**Task requirements**. The records follow. Print, word for word, the first line through the "the per-paragraph set" line.

**Data for this task**.
(** * Phrase-to-word alignment and PDF error annotation

    A shallow embedding of the annotation scripts of the repository:
    [Annotation.py] (exact match, adjacency-constrained partial alignment and
    the per-paragraph set of used word indices), [pdf_error_annotator.py]
    (the [PDFErrorAnnotator] class: containment test, phrase parser,
    exact-match selection and the whole-paragraph fallback) and the
    script-local containment test of [Simple.py].

    Python [str] values are lists of characters, word indices are natural
    numbers, the [used_indices] set is a finite set of naturals, coordinates
    are exact rationals, and exceptions are an explicit error result. *)

From Stdlib Require Import Ascii String QArith Qminmax Qabs Lqa.
From stdpp Require Import base list gmap sets.

Set Warnings "-clear-no-such-hyp".

Open Scope nat_scope.

(** ** Python strings *)

Abbreviation str := (list ascii).

(** A string literal of the sources. *)
Definition py (s : string) : str := list_ascii_of_string s.

Definition space : ascii := " "%char.

(** [s.startswith(p)] *)
Fixpoint startswith (s p : str) : bool :=
  match p, s with
  | [], _ => true
  | _ :: _, [] => false
  | c :: p', d :: s' => if Ascii.eqb c d then startswith s' p' else false
  end.

(** [s.find(p)], scanning from offset [pos]: the leftmost offset at which [p]
    occurs, [None] standing for Python's [-1]. *)
Fixpoint find_from (s p : str) (pos : nat) : option nat :=
  if startswith s p then Some pos
  else match s with
       | [] => None
       | _ :: s' => find_from s' p (S pos)
       end.

Definition find (s p : str) : option nat := find_from s p 0.

(** [p in s] *)
Definition contains (s p : str) : bool :=
  match find s p with Some _ => true | None => false end.

(** [" ".join(l)] *)
Fixpoint join_space (l : list str) : str :=
  match l with
  | [] => []
  | [w] => w
  | w :: l' => w ++ space :: join_space l'
  end.
(** * nvue: the configuration session of plugins/modules/nvue.py

    A shallow embedding of the Ansible module [nvue] and the properties of
    its session protocol: detach, diff, run the commands, diff, apply, save.

    Strings are Rocq strings whose characters stand for the code points
    below 256.  The device behind [module.run_command] is an arbitrary
    state machine; every call the module makes is recorded, in order,
    together with the place in [run_nvue] that made it and with what the
    device answered. *)

From Stdlib Require Import String Ascii List ZArith Bool Lia.
Import ListNotations.
Open Scope string_scope.

(** ** Python string methods used by the module *)

Module PyStr.

(** [str.isspace] on one character, for the code points below 256:
    TAB..CR, FS..US, space, NEL and NBSP. *)
Definition isspace (c : ascii) : bool :=
  let n := N_of_ascii c in
  ((9 <=? n) && (n <=? 13) || (28 <=? n) && (n <=? 32)
   || (n =? 133) || (n =? 160))%N.

Fixpoint lstrip (s : string) : string :=
  match s with
  | EmptyString => EmptyString
  | String c s' => if isspace c then lstrip s' else s
  end.

Fixpoint rstrip (s : string) : string :=
  match s with
  | EmptyString => EmptyString
  | String c s' =>
      match rstrip s' with
      | EmptyString => if isspace c then EmptyString else String c EmptyString
      | r => String c r
      end
  end.

(** [s.strip()] *)
Definition strip (s : string) : string := rstrip (lstrip s).

(** The line boundaries of [str.splitlines] below 256:
    LF, VT, FF, CR, FS, GS, RS and NEL; CR LF counts once. *)
Definition islinebreak (c : ascii) : bool :=
  let n := N_of_ascii c in
  ((10 <=? n) && (n <=? 13) || (28 <=? n) && (n <=? 30) || (n =? 133))%N.
(** X9. The lenient renaming of the fetch is undone by the deploy: a plain object
    with ['_T_'] and without ['xmlType'], met where the schema expects no
    tagged union, comes back from [checkT] as it was, under every key but
    ['formula'] and at every index. *)
Theorem renamed_discriminator_round_trip
    (o : gmap string Value) field path src els ty (key : Key) :
  has T o = true ->
  isSentinelWrapper o = false ->
  o !! "xmlType" = None ->
  isTaggedUnionNode (resolvedFieldType field path ty) = false ->
  key <> KStr "formula" ->
  checkT key (entryOf key (fetched (VObj o) field path src els ty)) = VObj o.
Proof.
  intros HT Hs Hx Hu Hkey.
  unfold fetched. rewrite (fetch_discriminator _ _ _ _ _ _ Hs HT). cbn zeta.
  rewrite Hu. cbn [snd].
  unfold checkT. rewrite at_entryOf.
  assert (Hno : match key with
                | KStr k => bool_decide (k ∈ keysToAddT)
                | KIdx _ => false
                end = false).
  { destruct key as [k|i]; [|reflexivity]. apply bool_decide_eq_false_2.
    unfold keysToAddT. rewrite elem_of_singleton. intros ->. apply Hkey. reflexivity. }
  set (inner := withSpread "xmlType" (prop o T) (VObj (omit o T))).
  assert (Hinx : inner !! "xmlType" = Some (prop o T)).
  { unfold inner, withSpread, ownProps, omit.
    rewrite lookup_union, lookup_delete_ne, Hx, lookup_singleton_eq by discriminate.
    reflexivity. }
  assert (Hres : VObj (delete "xmlType" (<[ T := prop inner "xmlType" ]> inner)) = VObj o).
  { f_equal. apply map_eq. intros j.
    unfold prop at 1. rewrite Hinx. cbn [default from_option id].
    destruct (decide (j = "xmlType")) as [->|Hjx].
    - rewrite lookup_delete_eq, Hx. reflexivity.
    - rewrite lookup_delete_ne by congruence.
      destruct (decide (j = T)) as [->|HjT].
      + rewrite lookup_insert_eq. unfold prop, has in *.
        destruct (o !! T); [reflexivity | discriminate].
      + rewrite lookup_insert_ne by congruence.
        unfold inner, withSpread, ownProps, omit.
        rewrite lookup_union, lookup_delete_ne, lookup_singleton_ne by congruence.
        destruct (o !! j); reflexivity. }
  cbn zeta.
  rewrite (bool_decide_eq_true_2 ("xmlType" ∈ Object_keys inner)).
  2:{ apply elem_of_Object_keys. rewrite Hinx. eauto. }
  destruct key as [k|i]; [rewrite Hno|]; exact Hres.
Qed.

(** X9, witness.  An instance of [renamed_discriminator_round_trip]. *)
Lemma renamed_discriminator_round_trip_witness :
  checkT (KStr "meta")
    (entryOf (KStr "meta")
       (fetched (VObj {[ T := VStr "condition"; "children" := VNull ]})
                (Some stringField) (Some somePath) noSource [] datasetType))
  = VObj {[ T := VStr "condition"; "children" := VNull ]}.
Proof.
  apply (renamed_discriminator_round_trip
           {[ T := VStr "condition"; "children" := VNull ]}
           (Some stringField) (Some somePath) noSource [] datasetType (KStr "meta"));
    first [reflexivity | discriminate].
Defined.

(** X10. At a position whose resolved type is the string primitive, the fetch
    returns, for every value that is not a plain object, a string or a
    reference; a value that is not a string comes back as [String(value)]. *)
Theorem fetch_coerces_at_string_positions
    (v : Value) field path src els ty :
  isPlainObject v = false ->
  isStringType (resolvedFieldType field path ty) = true ->
  (isString (fetched v field path src els ty)
   || isReferenceExpression (fetched v field path src els ty) = true)
  /\ (isString v = false ->
      fetched v field path src els ty = VStr (String_ v)).
Proof.
  intros Hobj Hty. unfold fetched, fetchTransformFunc, resolvedFieldType in *.
  cbn [arg_value arg_field arg_path].
  destruct v as [| |b|n|s|items|o|id]; try discriminate Hobj;
    try (cbn [translationBlock]; rewrite Hty; split; reflexivity).
  split; [|discriminate].
  destruct (translationBlock (VStr s) src els) as [r|] eqn:Hr.
  - cbn [snd]. unfold translationBlock in Hr.
    destruct (startsWith s _); [|discriminate].
    destruct (split_dot s) as [|? [|? [|? ?]]]; try discriminate.
    destruct (match src _ with Some e => Some e | None => _ end); [|discriminate].
    destruct (negb _); [|discriminate]. injection Hr as <-. reflexivity.
  - rewrite Hty. reflexivity.
Qed.

(** X10, witness.  An instance of [fetch_coerces_at_string_positions]: a number the parser
    made of a numeric-looking text. *)
Lemma fetch_coerces_at_string_positions_witness :
  fetched (VNum "2023") (Some stringField) (Some somePath) noSource [] datasetType
  = VStr (String_ (VNum "2023")).
Proof.
  apply (fetch_coerces_at_string_positions (VNum "2023")
           (Some stringField) (Some somePath) noSource [] datasetType);
    reflexivity.
Defined.

(** X11. At a node annotated [XML_TYPE], a mapping with exactly one key is marked
    with that key as its discriminator and gets none of the node's missing
    fields; if the walker then meets it under the key ['formula'], the mark
    stays: the discriminator sent is the name of the field, not ['formula']. *)
Theorem single_field_is_taken_for_the_tag
    (k : string) (v : Value) field path ty :
  isTaggedUnionNode (resolvedFieldType field path ty) = true ->
  k <> TYPE ->
  k <> T ->
  deployTransformFunc (mkArgs (VObj {[ k := v ]}) field path) ty
  = Some (VObj {[ k := v; T := VStr k ]})
  /\ checkT (KStr "formula") (VObj {[ "formula" := VObj {[ k := v; T := VStr k ]} ]})
     = VObj {[ k := v; T := VStr k ]}.
Proof.
  intros Hunion HkTYPE HkT. split.
  - unfold deployTransformFunc. cbn [arg_value arg_field arg_path].
    unfold isTaggedUnionNode, resolvedFieldType in Hunion.
    destruct (if pathHasFourParts path then Some ty else getType <$> field)
      as [[id | inner | id typeAnn typeFlds]|]; try discriminate Hunion.
    cbn in Hunion.
    assert (Hty : has TYPE ({[ k := v ]} : gmap string Value) = false).
    { unfold has. rewrite lookup_singleton_ne by congruence. reflexivity. }
    rewrite Hty, Hunion, Object_keys_singleton. cbn.
    do 2 f_equal. apply insert_insert_ne.
    intros Heq. apply HkT. symmetry. exact Heq.
  - unfold checkT. rewrite at_singleton.
    rewrite bool_decide_eq_true_2 by set_solver.
    unfold withSpread, ownProps. f_equal. apply map_eq. intros j.
    rewrite lookup_union.
    destruct (decide (j = T)) as [->|Hj].
    + rewrite lookup_insert_ne, !lookup_singleton_eq by congruence. reflexivity.
    + rewrite (lookup_singleton_ne T j) by congruence.
      destruct (_ !! j); reflexivity.
Qed.

(** X11, witness.  An instance of [single_field_is_taken_for_the_tag]: a formula that has
    its SQL only. *)
Lemma single_field_is_taken_for_the_tag_witness :
  deployTransformFunc
    (mkArgs (VObj {[ "formulaSQL" := VStr "{amount}" ]})
            (Some (mkField ∅ formulaFormulaType)) (Some somePath)) datasetType
  = Some (VObj {[ "formulaSQL" := VStr "{amount}"; T := VStr "formulaSQL" ]})
  /\ checkT (KStr "formula")
       (VObj {[ "formula" :=
                  VObj {[ "formulaSQL" := VStr "{amount}"; T := VStr "formulaSQL" ]} ]})
     = VObj {[ "formulaSQL" := VStr "{amount}"; T := VStr "formulaSQL" ]}.
Proof.
  apply (single_field_is_taken_for_the_tag "formulaSQL" (VStr "{amount}")
           (Some (mkField ∅ formulaFormulaType)) (Some somePath) datasetType);
    first [reflexivity | discriminate].
Defined.

End NormalFormProps.

(** ** The summary arrays sent with a workbook *)

Module ArraysProps.
Import JS Adapter Loops DeployNotions.

Lemma fold_summary itemName (items acc : list Value) :
  List.fold_left
    (fun (valToReturn : list Value) (val : Value) =>
       let scriptId := get (get val itemName) "scriptId" in
       if negb (isUndefined scriptId)
       then (valToReturn ++ [VObj {[ "scriptid" := scriptId ]}])%list
       else valToReturn)
    (List.filter isPlainObject items) acc
  = (acc ++ flat_map (summaryRecord itemName) items)%list.
Proof.
  revert acc. induction items as [|val items IH]; intros acc; cbn [List.filter flat_map].
  - cbn. rewrite app_nil_r. reflexivity.
  - unfold summaryRecord at 1. destruct (isPlainObject val); cbn [andb fold_left].
    + rewrite IH. cbn zeta.
      destruct (negb (isUndefined (get (get val itemName) "scriptId"))).
      * rewrite <- app_assoc. reflexivity.
      * reflexivity.
    + apply IH.
Qed.

Lemma createOriginalArray_items itemName value :
  AnalyticsArrays.createOriginalArray itemName value
  = summaryArray itemName <$> collectionItems value (itemName ++ "s").
Proof.
  unfold AnalyticsArrays.createOriginalArray, collectionItems, summaryArray. cbn zeta.
  destruct (prop value (itemName ++ "s")); try reflexivity.
  cbn. rewrite fold_summary. reflexivity.
Qed.

Lemma workbook_createOriginalArray_items value arrName itemName :
  ParseWorkbookDeploy.createOriginalArray value arrName itemName
  = summaryArray itemName <$> collectionItems value arrName.
Proof.
  unfold ParseWorkbookDeploy.createOriginalArray, collectionItems, summaryArray.
  destruct (prop value arrName); try reflexivity.
  cbn. rewrite fold_summary. reflexivity.
Qed.

(** X12. When each of ['pivots'], ['charts'] and ['dataViews'] is an array, absent
    or [null], [createOriginalArrays] returns the three summary arrays: in the
    order of the collection, one record [{scriptid: x}] for every item that is
    a plain object whose [pivot] (resp. [chart], [dataView]) has a [scriptId]
    other than [undefined], and nothing for any other item. *)
Theorem createOriginalArrays_summary
    (value : gmap string Value) (pivots charts views : list Value) :
  collectionItems value "pivots" = Some pivots ->
  collectionItems value "charts" = Some charts ->
  collectionItems value "dataViews" = Some views ->
  AnalyticsArrays.createOriginalArrays value
  = Some (VObj {[ "pivots" := VObj {[ "pivot" := summaryArray "pivot" pivots ]};
                  "charts" := VObj {[ "chart" := summaryArray "chart" charts ]};
                  "tables" := VObj {[ "table" := summaryArray "dataView" views ]} ]}).
Proof.
  intros Hp Hc Hv. unfold AnalyticsArrays.createOriginalArrays.
  rewrite !createOriginalArray_items.
  change ("pivot" ++ "s") with "pivots". change ("chart" ++ "s") with "charts".
  change ("dataView" ++ "s") with "dataViews".
  rewrite Hp, Hc, Hv. reflexivity.
Qed.

(** X12, witness.  An instance of [createOriginalArrays_summary]: a pivot with a script id,
    an item that is no object, a pivot without script id, and no charts. *)
Lemma createOriginalArrays_summary_witness :
  AnalyticsArrays.createOriginalArrays
    {[ "pivots" := VArr [ VObj {[ "pivot" := VObj {[ "scriptId" := VStr "custpivot1" ]} ]};
                          VStr "text";
                          VObj {[ "pivot" := VObj {[ "name" := VStr "p" ]} ]} ];
       "dataViews" := VNull ]}
  = Some (VObj {[ "pivots" := VObj {[ "pivot" :=
                     summaryArray "pivot"
                       [ VObj {[ "pivot" := VObj {[ "scriptId" := VStr "custpivot1" ]} ]};
                         VStr "text";
                         VObj {[ "pivot" := VObj {[ "name" := VStr "p" ]} ]} ] ]};
                  "charts" := VObj {[ "chart" := summaryArray "chart" [] ]};
                  "tables" := VObj {[ "table" := summaryArray "dataView" [] ]} ]}).
Proof.
  apply createOriginalArrays_summary; vm_compute; reflexivity.
Defined.
Lemma SFmul_finite sx mx ex sy my ey :
  normal53 mx -> normal53 my ->
  -1074 <= ex + ey + 52 -> ex + ey + 54 <= 971 ->
  exists m3 e3,
    SFmul 53 1024 (S754_finite sx mx ex) (S754_finite sy my ey) =
      S754_finite (xorb sx sy) m3 e3 /\
    normal53 m3 /\
    ex + ey + 52 <= e3 <= ex + ey + 54 /\
    2 * Z.abs (Zpos m3 * 2 ^ (e3 - (ex + ey)) - Zpos mx * Zpos my)
    <= 2 ^ (e3 - (ex + ey)).
Proof.
  intros Hx Hy Hlo Hhi. unfold normal53 in Hx, Hy.
  assert (HM : 2 ^ 104 <= Zpos (mx * my) < 2 ^ 106).
  { rewrite Pos2Z.inj_mul.
    change (2 ^ 104) with (2 ^ 52 * 2 ^ 52).
    change (2 ^ 106) with (2 ^ 53 * 2 ^ 53). nia. }
  assert (Hj : exists j, (j = 52 \/ j = 53) /\
                         Zpos (digits2_pos (mx * my)) = 53 + j).
  { destruct (Z_lt_le_dec (Zpos (mx * my)) (2 ^ 105)).
    - exists 52. split; [auto |]. apply digits2_unique. cbn -[Z.pow]. lia.
    - exists 53. split; [auto |]. apply digits2_unique. cbn -[Z.pow]. lia. }
  destruct Hj as (j & Hj & Hd).
  destruct (@round_aux_exact (xorb sx sy) (mx * my) (ex + ey) j Hd)
    as (m3 & e3 & Hres & Hm3 & He3 & Herr); try lia.
  exists m3, e3. split; [exact Hres |]. split; [exact Hm3 |].
  split; [lia |]. rewrite <- Pos2Z.inj_mul.
  assert (2 ^ j <= 2 ^ (e3 - (ex + ey))) by (apply Z.pow_le_mono_r; lia).
  lia.
Qed.

Lemma Pos_iter_xO p k : Zpos (Pos.iter xO p k) = Zpos p * 2 ^ Zpos k.
Proof.
  induction k as [| k IH] using Pos.peano_ind.
  - cbn. lia.
  - rewrite Pos.iter_succ, Pos2Z.inj_xO, IH, Pos2Z.inj_succ.
    rewrite Z.pow_succ_r by lia. lia.
Qed.

(** A normal mantissa with an exponent in range is a valid binary64. *)
Lemma valid_normal s m e :
  normal53 m -> -1074 <= e <= 971 ->
  valid_binary (S754_finite s m e) = true.
Proof.
  intros Hm He.
  unfold SpecFloat.valid_binary, SpecFloat.bounded,
    SpecFloat.canonical_mantissa.
  change prec with 53. change emax with 1024.
  rewrite (normal53_digits Hm), fexp64.
  apply andb_true_intro. split.
  - apply Z.eqb_eq. lia.
  - apply Z.leb_le. cbn. lia.
Qed.

(** Integers below 2^53 are represented exactly. *)
Lemma normalize_int N :
  1 <= N < 2 ^ 53 ->
  exists m e,
    binary_normalize 53 1024 N 0 false = S754_finite false m e /\
    normal53 m /\ -52 <= e <= 0 /\ Zpos m = N * 2 ^ (- e).
Proof.
  intros HN. destruct N as [| p | p]; try lia.
  unfold binary_normalize, binary_round.
  pose proof (digits2_bounds p) as Hd.
  set (d := Zpos (digits2_pos p)) in *.
  assert (Hd53 : 1 <= d <= 53).
  { split; [unfold d; lia |].
    destruct (Z_le_gt_dec d 53) as [H | H]; [exact H |]. exfalso.
    assert (2 ^ 53 <= 2 ^ (d - 1)) by (apply Z.pow_le_mono_r; lia). lia. }
  rewrite fexp64. replace (Z.max (d + 0 - 53) (-1074)) with (d - 53) by lia.
  assert (Hal : exists mz,
    shl_align p 0 (d - 53) = (mz, d - 53) /\ Zpos mz = Zpos p * 2 ^ (53 - d)).
  { unfold shl_align. destruct (d - 53 - 0) as [| k | k] eqn:E; try lia.
    - exists p. replace (d - 53) with 0 by lia. split; [reflexivity |].
      replace (53 - d) with 0 by lia. lia.
    - exists (Pos.iter xO p k). split; [reflexivity |].
      rewrite Pos_iter_xO. f_equal. f_equal. lia. }
  destruct Hal as (mz & -> & Hmz).
  assert (Hnz : normal53 mz).
  { unfold normal53. rewrite Hmz.
    assert (Hp : 0 < 2 ^ (53 - d)) by (apply Z.pow_pos_nonneg; lia).
    assert (E52 : 2 ^ 52 = 2 ^ (d - 1) * 2 ^ (53 - d))
      by (rewrite <- Z.pow_add_r by lia; f_equal; lia).
    assert (E53 : 2 ^ 53 = 2 ^ d * 2 ^ (53 - d))
      by (rewrite <- Z.pow_add_r by lia; f_equal; lia).
    rewrite E52, E53. nia. }
  destruct (@round_aux_exact false mz (d - 53) 0 (normal53_digits Hnz))
    as (m3 & e3 & Hres & Hm3 & He3 & Herr); try lia.
  exists m3, e3. split; [exact Hres |]. split; [exact Hm3 |].
  unfold normal53 in *.
  assert (He : e3 = d - 53).
  { destruct (Z.eq_dec e3 (d - 53)) as [E | E]; [exact E |].
    assert (e3 = d - 53 + 1) by lia. subst e3.
    replace (d - 53 + 1 - (d - 53)) with 1 in Herr by lia.
    change (2 ^ 0) with 1 in Herr. change (2 ^ 1) with 2 in Herr. lia. }
  subst e3. replace (d - 53 - (d - 53)) with 0 in Herr by lia.
  change (2 ^ 0) with 1 in Herr.
  split; [lia |]. replace (- (d - 53)) with (53 - d) by lia. lia.
Qed.
Lemma parse_chpass (file_exists : string -> bool) (argv0 fileName : string) :
  parse_arguments file_exists [argv0; "chpass"%string; fileName]
  = Proceed (Z.lor CMD_OPEN CMD_NEWPASS) fileName.
Proof. reflexivity. Qed.

(** X22.  Changing the master password keeps the records: when [main]
    on the command chpass returns 0, the store was opened with the
    password of the first dialog, the new password was entered twice in
    a row, and the file left behind opens with the new password as the
    store that was read, less the rows with four empty cells.  (Stores
    whose frame size fits an [int]; any cipher whose decryption undoes
    its encryption.) *)
Theorem main_chpass_keeps_records
    (passwordDialog : nat -> option string)
    (fileDialog : bool -> option string)
    (toUtf8 : string -> QByteArray)
    (PKCS5_PBKDF2_HMAC : QByteArray -> Z -> option QByteArray)
    (key_left : QByteArray -> QByteArray)
    (RAND_bytes_iv : option QByteArray)
    (EVP_encrypt : QByteArray -> QByteArray -> QByteArray ->
                   option (QByteArray * Z * QByteArray))
    (EVP_decrypt : QByteArray -> QByteArray -> QByteArray -> QByteArray ->
                   option (QByteArray * Z))
    (fs_refuses : option fs_refusal) (newFileName : string)
    (file_exists : string -> bool)
    (file_content : string -> option QByteArray)
    (fuel : nat) (argv0 fileName : string) (disk' : option QByteArray) :
  iv_sized RAND_bytes_iv -> mac_sized EVP_encrypt ->
  cipher_inverse EVP_encrypt EVP_decrypt ->
  main passwordDialog fileDialog toUtf8 PKCS5_PBKDF2_HMAC key_left
       RAND_bytes_iv EVP_encrypt EVP_decrypt fs_refuses newFileName
       file_exists file_content fuel [argv0; "chpass"%string; fileName]
    = Some (MainReturn 0 (Some disk')) ->
  exists old new loaded newkey,
    passwordDialog 0%nat = Some old /\
    loadDataFile passwordDialog toUtf8 PKCS5_PBKDF2_HMAC key_left EVP_decrypt
                 (StorageEngine_new fileName) (file_content fileName) 0
      = (true, loaded, 1%nat) /\
    (exists j, mismatched passwordDialog 1 j /\
               passwordDialog (1 + 2 * j)%nat = Some new /\
               passwordDialog (1 + 2 * j + 1)%nat = Some new) /\
    PKCS5_PBKDF2_HMAC (toUtf8 new) EVP_CIPHER_key_length = Some newkey /\
    (rows_volume (data loaded) < INT_MAX ->
     forall passwordDialog2 : nat -> option string,
       passwordDialog2 0%nat = Some new ->
       loadDataFile passwordDialog2 toUtf8 PKCS5_PBKDF2_HMAC key_left
                    EVP_decrypt (StorageEngine_new fileName) disk' 0
       = (true,
          mkStorageEngine (stored_rows (data loaded)) fileName EmptyString
                          newkey,
          1%nat)).
Proof.
  intros Hiv Hmac Hinv. unfold main. rewrite parse_chpass. cbv zeta.
  change (Z.land (Z.lor CMD_OPEN CMD_NEWPASS) CMD_FILEDLG =? 0) with true.
  change (Z.land (Z.lor CMD_OPEN CMD_NEWPASS) CMD_OPEN =? 0) with false.
  change (Z.land (Z.lor CMD_OPEN CMD_NEWPASS) CMD_NEWPASS =? 0) with false.
  change (Z.land (Z.lor CMD_OPEN CMD_NEWPASS) CMD_EDIT =? 0) with true.
  cbn [negb].
  destruct (loadDataFile passwordDialog toUtf8 PKCS5_PBKDF2_HMAC key_left
              EVP_decrypt (StorageEngine_new fileName) (file_content fileName)
              0) as [[ok1 st1] k1] eqn:Hload.
  destruct ok1; cbn [negb]; [|discriminate].
  destruct (askSetNewPassword passwordDialog toUtf8 PKCS5_PBKDF2_HMAC key_left
              fuel st1 k1) as [[[ok2 st2] k2]|] eqn:Hask; [|discriminate].
  destruct ok2; [|discriminate].
  destruct (writeDbFile RAND_bytes_iv EVP_encrypt fs_refuses newFileName st2
              (file_content fileName)) as [[ok3 st3] disk3] eqn:Hsave.
  destruct ok3; [|discriminate]. intros [= <-].
  (* the store was opened *)
  assert (Hopen : exists old st0,
            passwordDialog 0%nat = Some old /\ k1 = 1%nat /\
            readDbFile EVP_decrypt (file_content fileName) st0 = (true, st1) /\
            dbFileName st0 = fileName /\ errorDescription st0 = EmptyString).
  { unfold loadDataFile in Hload.
    destruct (passwordDialog 0%nat) as [old|]; [|discriminate].
    unfold setPassword in Hload.
    destruct (PKCS5_PBKDF2_HMAC (toUtf8 old) EVP_CIPHER_key_length)
      as [derived|]; cbn [negb] in Hload; [|discriminate].
    destruct (readDbFile EVP_decrypt (file_content fileName) _)
      as [ok st] eqn:Hread.
    injection Hload as -> -> <-.
    eexists old, _. split; [reflexivity|]. split; [reflexivity|].
    split; [exact Hread|]. split; reflexivity. }
  destruct Hopen as (old & st0 & Hold & -> & Hread & Hname0 & Herr0).
  assert (Hst1 : dbFileName st1 = fileName /\
                 errorDescription st1 = EmptyString /\ in_order (data st1)).
  { unfold readDbFile, readFileContent in Hread.
    destruct (file_content fileName) as [content|]; [|discriminate].
    destruct (decryptData EVP_decrypt (key st0) content) as [payload|];
      [|discriminate].
    destruct (decode_db payload) as [rows|] eqn:Hrows; [|discriminate].
    injection Hread as <-. cbn.
    pose proof (decode_db_in_order _ _ Hrows). auto. }
  destruct Hst1 as (Hname1 & Herr1 & Hord).
  (* the new password was confirmed *)
  destruct (askSetNewPassword_key _ _ _ _ _ _ _ _ _ Hask)
    as (new & Hloop & Hkdf & Hdata & Hname2 & Herr2).
  destruct (askSetNewPassword_loop_confirmed _ _ _ _ _ Hloop)
    as (j & Hmis & Ha & Hb & _).
  exists old, new, st1, (key st2).
  split; [exact Hold|]. split; [reflexivity|].
  split; [exists j; auto|]. split; [exact Hkdf|].
  intros Hfit passwordDialog2 Hnew.
  unfold loadDataFile. rewrite Hnew. unfold setPassword. rewrite Hkdf.
  cbn [negb data dbFileName errorDescription StorageEngine_new].
  rewrite <- Hdata in Hord, Hfit |- *.
  destruct (writeDbFile_readDbFile _ _ EVP_decrypt _ _ st2 st3
              (mkStorageEngine [] fileName EmptyString (key st2))
              _ _ Hiv Hmac Hinv Hord Hfit Hsave eq_refl) as [_ Hback].
  rewrite Hback. reflexivity.
Qed.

**Final answer**.
(** * Phrase-to-word alignment and PDF error annotation

    A shallow embedding of the annotation scripts of the repository:
    [Annotation.py] (exact match, adjacency-constrained partial alignment and
    the per-paragraph set of used word indices), [pdf_error_annotator.py]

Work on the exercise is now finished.